You are viewing a plain text version of this content. The canonical link for it is here.

Posted to common-user@hadoop.apache.org by Lavanya Ramakrishnan <ra...@gmail.com> on 2010/05/14 19:51:14 UTC

TestFDSIO

Hello,

 I am running org.apache.hadoop.fs.TestDFSIO to benchmark our HDFS
installation and had a couple of questions regarding the same.

a) If I run the benchmark back to back in the same directory, I start seeing
strange errors such as NotReplicatedYetException or
AlreadyBeingCreatedException (failed to create file  .... on client 5,
because this file is already being created by DFSClient_.... on ...).  It
seems like there might be some kind of race condition between the
replication from a previous run and subsequent runs. Is there any way to
avoid this?

b) I have been testing with concurrent writers and see a significant drop in
throughput. I get about 60 MB/s for 1 writer and about 8 MB/s for 50
concurrent writers. Is this the known scalability limits for HDFS. Is there
any way to configure this to perform better?

thanks
LR

Re: TestFDSIO

Posted by Lavanya Ramakrishnan <ra...@gmail.com>.

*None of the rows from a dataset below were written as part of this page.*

(* ===== verification/ParseSerialize.v ===== *)
(** * The contract of the old serialization traits

    The code under [old_src/] reads and writes its frames with the traits of a module
    [parse_serialize] that is not part of the repository, and with derived
    implementations of them. [ParseSerialize] is the interface the code uses of it:
    integers, byte arrays and tuples (a derived implementation is that of the tuple of
    the fields); [ParseSerializeLaws] is the behaviour the code relies on. The lemmas
    here build the round trips of compound data from those of their parts, and
    [ParseSerialize_reference] is an instance. *)

From Stdlib Require Import ZArith Lia String.
From S2P Require Import Prelude.

#[local] Open Scope Z_scope.

(** ** The interface *)

Class ParseSerialize := {
  SerializeError : Type;
  ser_Unimplemented : string -> SerializeError;
  ser_UnexpectedData : SerializeError;
  DeserializeError : Type;
  de_unexpected_data : list Z -> DeserializeError;
  de_unimplemented : list Z -> string -> DeserializeError;
  de_invalid_enum : list Z -> DeserializeError;
  (** unsigned integers of so many bytes *)
  serialize_uint : nat -> Z -> list Z -> result SerializeError (list Z);
  deserialize_uint : nat -> list Z -> result DeserializeError (list Z * Z);
  serialize_bool : bool -> list Z -> result SerializeError (list Z);
  deserialize_bool : list Z -> result DeserializeError (list Z * bool);
  (** arrays of so many bytes *)
  serialize_array : nat -> list Z -> list Z -> result SerializeError (list Z);
  deserialize_array : nat -> list Z -> result DeserializeError (list Z * list Z);
  (** a structure without fields *)
  serialize_unit : unit -> list Z -> result SerializeError (list Z);
  serialize_pair {A B} :
    (A -> list Z -> result SerializeError (list Z)) -> (B -> list Z -> result SerializeError (list Z)) ->
    A * B -> list Z -> result SerializeError (list Z);
  deserialize_pair {A B} :
    (list Z -> result DeserializeError (list Z * A)) -> (list Z -> result DeserializeError (list Z * B)) ->
    list Z -> result DeserializeError (list Z * (A * B));
}.

(** [Serialize::serialize_to] appends to a vector; [Deserialize::deserialize] returns the
    rest of the input and the value. *)
Abbreviation serializer A := (A -> list Z -> result SerializeError (list Z)).
Abbreviation deserializer A := (list Z -> result DeserializeError (list Z * A)).

(** [ser] appends [bs] for [a], whatever is in the vector. *)
Definition encodes `{ParseSerialize} {A} (ser : serializer A) (a : A) (bs : list Z) : Prop :=
  forall target, ser a target = Ok (target ++ bs).
(** ... and [de] reads [a] back, and leaves what follows. *)
Definition decodes `{ParseSerialize} {A} (de : deserializer A) (a : A) (bs : list Z) : Prop :=
  forall rest, de (bs ++ rest) = Ok (rest, a).

Class ParseSerializeLaws `{ParseSerialize} := {
  uint_bytes : nat -> Z -> list Z;
  length_uint_bytes w x : in_width (8 * Z.of_nat w) x -> length (uint_bytes w x) = w;
  encodes_uint w x : in_width (8 * Z.of_nat w) x -> encodes (serialize_uint w) x (uint_bytes w x);
  decodes_uint w x : in_width (8 * Z.of_nat w) x -> decodes (deserialize_uint w) x (uint_bytes w x);
  deserialize_uint_sound w input rest x :
    deserialize_uint w input = Ok (rest, x) -> bytes_ok input ->
    in_width (8 * Z.of_nat w) x /\ rest `suffix_of` input;
  roundtrip_bool b : exists bs, encodes serialize_bool b bs /\ decodes deserialize_bool b bs;
  encodes_array n bs : length bs = n -> encodes (serialize_array n) bs bs;
  decodes_array n bs : length bs = n -> decodes (deserialize_array n) bs bs;
  serialize_unit_spec target : serialize_unit tt target = Ok target;
  serialize_pair_spec {A B} (sa : serializer A) (sb : serializer B) a b target :
    serialize_pair sa sb (a, b) target = (target ← sa a target; sb b target);
  deserialize_pair_spec {A B} (da : deserializer A) (db : deserializer B) input :
    deserialize_pair da db input = ('(input, a) ← da input; '(input, b) ← db input; Ok (input, (a, b)));
}.

Section combinators.
Context `{ParseSerialize}.

(** The combinators of [nom] the code uses. *)
Definition nom_cond {A} (b : bool) (de : deserializer A) : deserializer (option A) :=
  fun input => if b then '(input, a) ← de input; Ok (input, Some a) else Ok (input, None).
Definition nom_map {A B} (de : deserializer A) (f : A -> B) : deserializer B :=
  fun input => '(input, a) ← de input; Ok (input, f a).
Definition nom_rest : deserializer (list Z) := fun input => Ok ([], input).
Fixpoint nom_count {A} (de : deserializer A) (n : nat) : deserializer (list A) :=
  fun input =>
    match n with
    | O => Ok (input, [])
    | S n => '(input, a) ← de input; '(input, l) ← nom_count de n input; Ok (input, a :: l)
    end.

(** [if let Some(x) = o { x.serialize_to(target)?; }] and a loop over a list. *)
Definition serialize_option {A} (ser : serializer A) (o : option A) (target : list Z) :
    result SerializeError (list Z) :=
  match o with Some a => ser a target | None => Ok target end.
Fixpoint serialize_all {A} (ser : serializer A) (l : list A) (target : list Z) :
    result SerializeError (list Z) :=
  match l with
  | [] => Ok target
  | a :: l => target ← ser a target; serialize_all ser l target
  end.

(** A value that is written and read back. *)
Definition roundtrips {A} (ser : serializer A) (de : deserializer A) (a : A) : Prop :=
  exists bs, encodes ser a bs /\ decodes de a bs.
(** The same for what takes all of the input. *)
Definition roundtrips_all {A} (ser : serializer A) (de : deserializer A) (a : A) : Prop :=
  exists bs, encodes ser a bs /\ de bs = Ok ([], a).

(** Equal bytes come from equal values. *)
Lemma decodes_inj {A} (de : deserializer A) a a' bs bs' r r' :
  decodes de a bs -> decodes de a' bs' -> bs ++ r = bs' ++ r' -> a = a' /\ r = r'.
Proof.
  intros D D' E. specialize (D r). specialize (D' r'). rewrite E, D' in D. split; congruence.
Qed.

Lemma roundtrips_is_all {A} (ser : serializer A) de a : roundtrips ser de a -> roundtrips_all ser de a.
Proof. intros (bs & E & D). exists bs. split; [done|]. rewrite <- (app_nil_r bs) at 1. apply D. Qed.

Lemma roundtrips_map {A B} (ser : serializer A) de (ser' : serializer B) (f : A -> B) a b :
  f a = b -> roundtrips ser de a -> (forall target, ser' b target = ser a target) ->
  roundtrips ser' (nom_map de f) b.
Proof.
  intros <- (bs & E & D) Hs. exists bs. split.
  - intros target. by rewrite Hs.
  - intros rest. unfold nom_map. by rewrite D.
Qed.

Lemma encodes_option {A} (ser : serializer A) o :
  (forall a, o = Some a -> exists bs, encodes ser a bs) -> exists bs, encodes (serialize_option ser) o bs.
Proof.
  intros Hs. destruct o as [a|].
  - destruct (Hs a eq_refl) as [bs E]. by exists bs.
  - exists []. intros target. by rewrite app_nil_r.
Qed.
Lemma roundtrips_option {A} (ser : serializer A) de o :
  (forall a, o = Some a -> roundtrips ser de a) ->
  roundtrips (serialize_option ser) (nom_cond (bool_decide (is_Some o)) de) o.
Proof.
  intros Hs. destruct o as [a|].
  - destruct (Hs a eq_refl) as (bs & E & D). exists bs. split; [done|].
    intros rest. unfold nom_cond. rewrite bool_decide_true by done. by rewrite D.
  - exists []. split; [intros target; by rewrite app_nil_r|]. intros rest. unfold nom_cond.
    by rewrite bool_decide_false by (by intros []).
Qed.
Lemma roundtrips_count {A} (ser : serializer A) de l :
  (forall a, a ∈ l -> roundtrips ser de a) -> roundtrips (serialize_all ser) (nom_count de (length l)) l.
Proof.
  induction l as [|a l IH]; intros Hl.
  { exists []. split; [intros target; by rewrite app_nil_r|done]. }
  destruct (Hl a) as (bs1 & E1 & D1); [by left|].
  destruct IH as (bs2 & E2 & D2); [intros; apply Hl; by right|].
  exists (bs1 ++ bs2). split.
  - intros target. cbn. rewrite E1. cbn. by rewrite E2, (assoc_L (++)).
  - intros rest. cbn. rewrite <- (assoc_L (++)), D1. cbn. by rewrite D2.
Qed.
End combinators.

Section laws.
Context `{ParseSerializeLaws}.

Lemma roundtrips_uint w x :
  in_width (8 * Z.of_nat w) x -> roundtrips (serialize_uint w) (deserialize_uint w) x.
Proof. intros Hx. exists (uint_bytes w x). split; [by apply encodes_uint|by apply decodes_uint]. Qed.
Lemma roundtrips_array n bs : length bs = n -> roundtrips (serialize_array n) (deserialize_array n) bs.
Proof. intros Hn. exists bs. split; [by apply encodes_array|by apply decodes_array]. Qed.
Lemma roundtrips_pair {A B} (sa : serializer A) da (sb : serializer B) db a b :
  roundtrips sa da a -> roundtrips sb db b ->
  roundtrips (serialize_pair sa sb) (deserialize_pair da db) (a, b).
Proof.
  intros (ba & Ea & Da) (bb & Eb & Db). exists (ba ++ bb). split.
  - intros target. rewrite serialize_pair_spec, Ea. cbn. by rewrite Eb, (assoc_L (++)).
  - intros rest. rewrite deserialize_pair_spec, <- (assoc_L (++)), Da. cbn. by rewrite Db.
Qed.
End laws.

Create HintDb codec discriminated.
#[export] Hint Resolve roundtrips_uint roundtrips_array roundtrips_pair roundtrips_option roundtrips_count
  roundtrip_bool : codec.

(** Round trips of tuples, also where the serializer is still to be found. *)
Ltac solve_codec :=
  repeat first [apply roundtrips_pair|apply roundtrips_uint|apply roundtrips_array|apply roundtrip_bool];
  done.

(** ** An instance *)

(** Little-endian integers, as on the air; for the concrete examples. *)
Inductive reference_error := RefError.
Definition reference_take (n : nat) (input : list Z) : result reference_error (list Z * list Z) :=
  if decide (length input < n)%nat then Err RefError else Ok (drop n input, take n input).
Definition ParseSerialize_reference : ParseSerialize := {|
  SerializeError := reference_error;
  ser_Unimplemented := fun _ => RefError;
  ser_UnexpectedData := RefError;
  DeserializeError := reference_error;
  de_unexpected_data := fun _ => RefError;
  de_unimplemented := fun _ _ => RefError;
  de_invalid_enum := fun _ => RefError;
  serialize_uint := fun w x target => Ok (target ++ to_le_bytes w x);
  deserialize_uint := fun w input =>
    '(rest, bs) ← reference_take w input; Ok (rest, from_le_bytes bs);
  serialize_bool := fun b target => Ok (target ++ [bool_to_Z b]);
  deserialize_bool := fun input =>
    '(rest, bs) ← reference_take 1 input; Ok (rest, negb (from_le_bytes bs =? 0));
  serialize_array := fun n bs target => Ok (target ++ bs);
  deserialize_array := reference_take;
  serialize_unit := fun _ target => Ok target;
  serialize_pair := fun A B sa sb p target => target ← sa p.1 target; sb p.2 target;
  deserialize_pair := fun A B da db input =>
    '(input, a) ← da input; '(input, b) ← db input; Ok (input, (a, b));
|}.

Lemma reference_take_app n bs rest : length bs = n -> reference_take n (bs ++ rest) = Ok (rest, bs).
Proof.
  intros <-. unfold reference_take. rewrite decide_False by (rewrite length_app; lia).
  by rewrite drop_app_length, take_app_length.
Qed.

Lemma ParseSerialize_reference_laws : @ParseSerializeLaws ParseSerialize_reference.
Proof.
  refine {| uint_bytes := to_le_bytes : nat -> Z -> list Z |}; try done.
  - intros. apply length_to_le_bytes.
  - intros w x Hx rest. cbn. rewrite reference_take_app by apply length_to_le_bytes. cbn.
    by rewrite from_to_le_bytes.
  - intros w input rest x. cbn. unfold reference_take. case_decide; [done|]. cbn. intros [= <- <-] Hb. split.
    + replace (8 * Z.of_nat w) with (8 * Z.of_nat (length (take w input))) by (rewrite length_take; lia).
      by apply from_le_bytes_range, Forall_take.
    + exists (take w input). by rewrite take_drop.
  - intros b. exists [bool_to_Z b]. split; [done|]. intros rest. cbn.
    by destruct b.
  - intros n bs Hn rest. by apply reference_take_app.
Qed.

On Fri, May 14, 2010 at 5:57 PM, Konstantin Shvachko <sh...@yahoo-inc.com>wrote:

> On the second thought, there should not be any racing.
> You probably restart the hdfs cluster between the runs.
> When you shutdown the cluster after the first run some files
> may still remain unclosed.

No we are not restarting the cluster. It is up and running.

Re: TestFDSIO

Posted by Konstantin Shvachko <sh...@yahoo-inc.com>.

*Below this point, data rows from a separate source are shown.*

(** Equal control bytes come from equal fields. *)
Lemma frame_control_inj t m se a e t' m' se' a' e' :
  0 <= t < 4 -> 0 <= m < 4 -> 0 <= t' < 4 -> 0 <= m' < 4 ->
  frame_control t m se a e = frame_control t' m' se' a' e' ->
  t = t' /\ m = m' /\ se = se' /\ a = a' /\ e = e'.
Proof.
  intros Ht Hm Ht' Hm' E.
  destruct (aps_frame_control_spec t m se a e Ht Hm) as (_ & F1 & F2 & F3 & F4 & F5).
  destruct (aps_frame_control_spec t' m' se' a' e' Ht' Hm') as (_ & G1 & G2 & G3 & G4 & G5).
  rewrite E in *. split_and!; try (apply bool_to_Z_inj); congruence.
Qed.

Lemma destination_mode_range d : 0 <= destination_mode d < 4.
Proof. destruct d; cbn; lia. Qed.
Lemma delivery_mode_range d : 0 <= delivery_mode_as_num d < 4.
Proof. destruct d; cbn; lia. Qed.
Lemma delivery_mode_inj d d' : delivery_mode_as_num d = delivery_mode_as_num d' -> d = d'.
Proof. by destruct d, d'. Qed.

(** A destination is read back, given the delivery mode. *)
Definition destination_reader (mode : Z) : deserializer DataDestination :=
  if decide (mode = 0) then nom_map (deserialize_uint 1) Unicast
  else if decide (mode = 2) then nom_map (deserialize_uint 1) Broadcast
  else nom_map (deserialize_uint 2) ToGroup.
Lemma destination_roundtrips d :
  destination_ok d -> roundtrips destination_serialize (destination_reader (destination_mode d)) d.
Proof.
  destruct d; intros Hd; cbn; (eapply roundtrips_map; [done|by apply roundtrips_uint|done]).
Qed.

Lemma payload_roundtrips p :
  payload_ok (fun _ => True) p ->
  roundtrips_all (Sec.securable_serialize payload_serialize)
    (Sec.securable_deserialize payload_deserialize (Sec.is_secured p)) p.
Proof.
  intros Hp. apply securable_roundtrips. destruct p as [d|[bs]]; [done|].
  exists bs. split; done.
Qed.
Lemma command_payload_roundtrips p :
  payload_ok command_ok p ->
  roundtrips_all (Sec.securable_serialize command_serialize)
    (Sec.securable_deserialize command_deserialize (Sec.is_secured p)) p.
Proof.
  intros Hp. apply securable_roundtrips. destruct p as [d|[k]]; [done|].
  apply roundtrips_is_all. eapply with_tag_roundtrips; [done|by vm_compute| |by apply key_descriptor_roundtrips].
  intros input rest E. unfold command_deserialize. rewrite E. cbn [mbind result_bind]. reflexivity.
Qed.

(** The bytes of a frame: the control byte and what follows it. *)
Definition control_of (f : Frame) : Z :=
  match f with
  | Data a d _ _ _ e p => frame_control 0 (destination_mode d) (Sec.is_secured p) a (bool_decide (is_Some e))
  | CommandFrame m a _ p => frame_control 1 (delivery_mode_as_num m) (Sec.is_secured p) a false
  | _ => 0
  end.

Lemma command_bytes m a n p :
  frame_ok (CommandFrame m a n p) ->
  exists b0 b1 b2, encodes frame_serialize (CommandFrame m a n p) (b0 ++ b1 ++ b2) /\
    decodes (deserialize_uint 1) (control_of (CommandFrame m a n p)) b0 /\
    decodes (deserialize_uint 1) n b1 /\
    Sec.securable_deserialize command_deserialize (Sec.is_secured p) b2 = Ok ([], p).
Proof.
  intros [Hn Hp].
  destruct (aps_frame_control_spec 1 (delivery_mode_as_num m) (Sec.is_secured p) a false) as [Hc _];
    [lia|apply delivery_mode_range|].
  destruct (roundtrips_uint 1 _ Hc) as (b0 & E0 & D0). destruct (roundtrips_uint 1 n Hn) as (b1 & E1 & D1).
  destruct (command_payload_roundtrips p Hp) as (b2 & E2 & D2).
  exists b0, b1, b2. split_and!; try done. intros target. unfold frame_serialize, Sec.securable_tag.
  cbn [mbind result_bind]. rewrite E0. cbn [mbind result_bind]. rewrite E1. cbn [mbind result_bind].
  by rewrite E2, !(assoc_L (++)).
Qed.
Lemma data_bytes a d c s n e p :
  frame_ok (Data a d c s n e p) ->
  exists b0 b1 b2 b3 b4 b5, encodes frame_serialize (Data a d c s n e p) (b0 ++ b1 ++ b2 ++ b3 ++ b4 ++ b5) /\
    decodes (deserialize_uint 1) (control_of (Data a d c s n e p)) b0 /\
    decodes (destination_reader (destination_mode d)) d b1 /\
    decodes (deserialize_pair (deserialize_uint 2) (deserialize_uint 2)) c b2 /\
    decodes (deserialize_uint 1) s b3 /\ decodes (deserialize_uint 1) n b4 /\
    Sec.securable_deserialize payload_deserialize (Sec.is_secured p) b5 = Ok ([], p).
Proof.
  destruct c as [c1 c2]. intros (Hd & Hc1 & Hc2 & Hs & Hn & Hp).
  destruct (aps_frame_control_spec 0 (destination_mode d) (Sec.is_secured p) a (bool_decide (is_Some e)))
    as [Hc _]; [lia|apply destination_mode_range|].
  destruct (roundtrips_uint 1 _ Hc) as (b0 & E0 & D0).
  destruct (destination_roundtrips d Hd) as (b1 & E1 & D1).
  destruct (roundtrips_pair _ _ _ _ c1 c2 (roundtrips_uint 2 c1 Hc1) (roundtrips_uint 2 c2 Hc2)) as (b2 & E2 & D2).
  destruct (roundtrips_uint 1 s Hs) as (b3 & E3 & D3). destruct (roundtrips_uint 1 n Hn) as (b4 & E4 & D4).
  destruct (payload_roundtrips p Hp) as (b5 & E5 & D5).
  exists b0, b1, b2, b3, b4, b5. split_and!; try done. intros target. unfold frame_serialize, Sec.securable_tag.
  cbn [mbind result_bind]. rewrite E0. cbn [mbind result_bind]. rewrite E1. cbn [mbind result_bind].
  rewrite E2. cbn [mbind result_bind]. rewrite E3. cbn [mbind result_bind]. rewrite E4. cbn [mbind result_bind].
  assert (forall t, serialize_option serialize_unit e t = Ok t) as ->
    by (intros t; destruct e as [[]|]; [apply serialize_unit_spec|done]).
  cbn [mbind result_bind]. by rewrite E5, !(assoc_L (++)).
Qed.
Lemma old_frame_roundtrips f :
  frame_ok f -> writable (frame_type f) = true ->
  exists bs, encodes frame_serialize f bs /\ frame_deserialize bs = Ok ([], f).
Proof.
  intros (Hn & Hd & Hs & Ht) Hw.
  destruct (old_frame_type_roundtrips _ Ht Hw) as (tag & b4 & Et & Htag & E4 & D4).
  destruct (frame_control_fields f tag) as (Hc & G1 & G2 & G3 & G4 & G5 & G6 & G7); [lia|].
  set (fsf := frame_control f tag) in *. destruct (roundtrips_uint 2 fsf Hc) as (b0 & E0 & D0).
  destruct (roundtrips_option (serialize_uint 1) (deserialize_uint 1) (sequence_number f)) as (b1 & E1 & D1).
  { intros n Hn'. apply roundtrips_uint. by apply Hn. }
  destruct (address_roundtrips (destination f) None false Hd) as (b2 & E2 & D2); [done|done|].
  destruct (address_roundtrips (source f)
    (if pan_id_compression f then panid_of (destination f) else None) (pan_id_compression f) Hs)
    as (b3 & E3 & D3).
  { by intros ->. }
  { intros Hp. rewrite Hp. by apply compression_spec. }
  exists (b0 ++ b1 ++ b2 ++ b3 ++ b4 ++ payload f). split.
  - intros target. unfold frame_serialize. rewrite Et. cbn [mbind result_bind]. fold fsf.
    rewrite E0. cbn [mbind result_bind]. rewrite E1. cbn [mbind result_bind].
    rewrite E2. cbn [mbind result_bind]. rewrite E3. cbn [mbind result_bind].
    rewrite E4. cbn [mbind result_bind]. by rewrite <- !(assoc_L (++)).
  - unfold frame_deserialize. rewrite D0. cbn [fallible map_err mbind result_bind].
    rewrite G5, sequence_number_there, D1. cbn [fallible map_err mbind result_bind].
    rewrite G6, D2. cbn [fallible map_err mbind result_bind].
    rewrite G7, G4, bool_to_Z_neqb, D3. cbn [fallible map_err mbind result_bind].
    rewrite G1, D4. cbn [fallible map_err mbind result_bind nom_rest].
    rewrite G2, G3, !positive_bool. by destruct f.
Qed.

Lemma old_frame_refused f target :
  frame_ok f -> refused (frame_type f) = true -> exists e, frame_serialize f target = Err e.
Proof.
  intros _ Hr. unfold frame_serialize.
  destruct (frame_type_tag (frame_type f)) as [tag|e]; cbn [mbind result_bind]; [|eauto].
  destruct (serialize_uint 2 _ target) as [t0|]; cbn [mbind result_bind]; [|eauto].
  destruct (serialize_option _ _ t0) as [t1|]; cbn [mbind result_bind]; [|eauto].
  destruct (address_serialize _ _ t1) as [t2|]; cbn [mbind result_bind]; [|eauto].
  destruct (address_serialize _ _ t2) as [t3|]; cbn [mbind result_bind]; [|eauto].
  destruct (frame_type f) as [bo so fc ble pc ap| | |[]| | | |]; try done; try (by eexists).
  cbn in Hr. apply bool_decide_eq_true in Hr.
  cbn [frame_type_serialize]. unfold try_into_u16.
  destruct (decide (bo < 65536)); [|eexists; reflexivity].
  destruct (decide (so < 65536)); [|eexists; reflexivity].
  destruct (decide (fc < 65536)); [|eexists; reflexivity]. lia.
Qed.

On the second thought, there should not be any racing.
You probably restart the hdfs cluster between the runs.
When you shutdown the cluster after the first run some files
may still remain unclosed. Then after restarting the cluster
you will have all their leases renewed, and if somebody tries to
to recreate an unclosed file he will fail with AlreadyBeingCreatedException.

If my guess is correct then you should keep the cluster running
between the consequent DFSIO runs.

Cleaning up will still help keeping benchmark data consistent.
If a bunch of files is recreated, hdfs will start removing the old file blocks.
This increases the internal load and skews the performance results.

--Konstantin

On 5/14/2010 2:26 PM, Konstantin Shvachko wrote:
> Hi Lavanya,
>
> On 5/14/2010 10:51 AM, Lavanya Ramakrishnan wrote:
>  > Hello,
>  >
>  > I am running org.apache.hadoop.fs.TestDFSIO to benchmark our HDFS
>  > installation and had a couple of questions regarding the same.
>  >
>  > a) If I run the benchmark back to back in the same directory, I start
> seeing
>  > strange errors such as NotReplicatedYetException or
>  > AlreadyBeingCreatedException (failed to create file .... on client 5,
>  > because this file is already being created by DFSClient_.... on ...). It
>  > seems like there might be some kind of race condition between the
>  > replication from a previous run and subsequent runs. Is there any way to
>  > avoid this?
>
> Yes this looks like a race with the previous run.
> You can just wait or run TestDFSIO -clean before the second run.
>
>  > b) I have been testing with concurrent writers and see a significant
> drop in
>  > throughput. I get about 60 MB/s for 1 writer and about 8 MB/s for 50
>  > concurrent writers. Is this the known scalability limits for HDFS. Is
> there
>  > any way to configure this to perform better?
>
> It depends on the size and the configuration of your cluster.
> In general for consistent results with DFSIO it is better to set up 1 or 2
> tasks per node. And specify as many files for DFSIO as you have map slots.
> The idea is that all maps finish in one wave.
> Then you should get optimal performance.
>
> Thanks,
> --Konstantin
>
>

Re: TestFDSIO

Posted by Konstantin Shvachko <sh...@yahoo-inc.com>.

Hi Lavanya,

On 5/14/2010 10:51 AM, Lavanya Ramakrishnan wrote:
 > Hello,
 >
 >   I am running org.apache.hadoop.fs.TestDFSIO to benchmark our HDFS
 > installation and had a couple of questions regarding the same.
 >
 > a) If I run the benchmark back to back in the same directory, I start seeing
 > strange errors such as NotReplicatedYetException or
 > AlreadyBeingCreatedException (failed to create file  .... on client 5,
 > because this file is already being created by DFSClient_.... on ...).  It
 > seems like there might be some kind of race condition between the
 > replication from a previous run and subsequent runs. Is there any way to
 > avoid this?

Yes this looks like a race with the previous run.
You can just wait or run TestDFSIO -clean before the second run.

 > b) I have been testing with concurrent writers and see a significant drop in
 > throughput. I get about 60 MB/s for 1 writer and about 8 MB/s for 50
 > concurrent writers. Is this the known scalability limits for HDFS. Is there
 > any way to configure this to perform better?

It depends on the size and the configuration of your cluster.
In general for consistent results with DFSIO it is better to set up 1 or 2
tasks per node. And specify as many files for DFSIO as you have map slots.
The idea is that all maps finish in one wave.
Then you should get optimal performance.

Thanks,
--Konstantin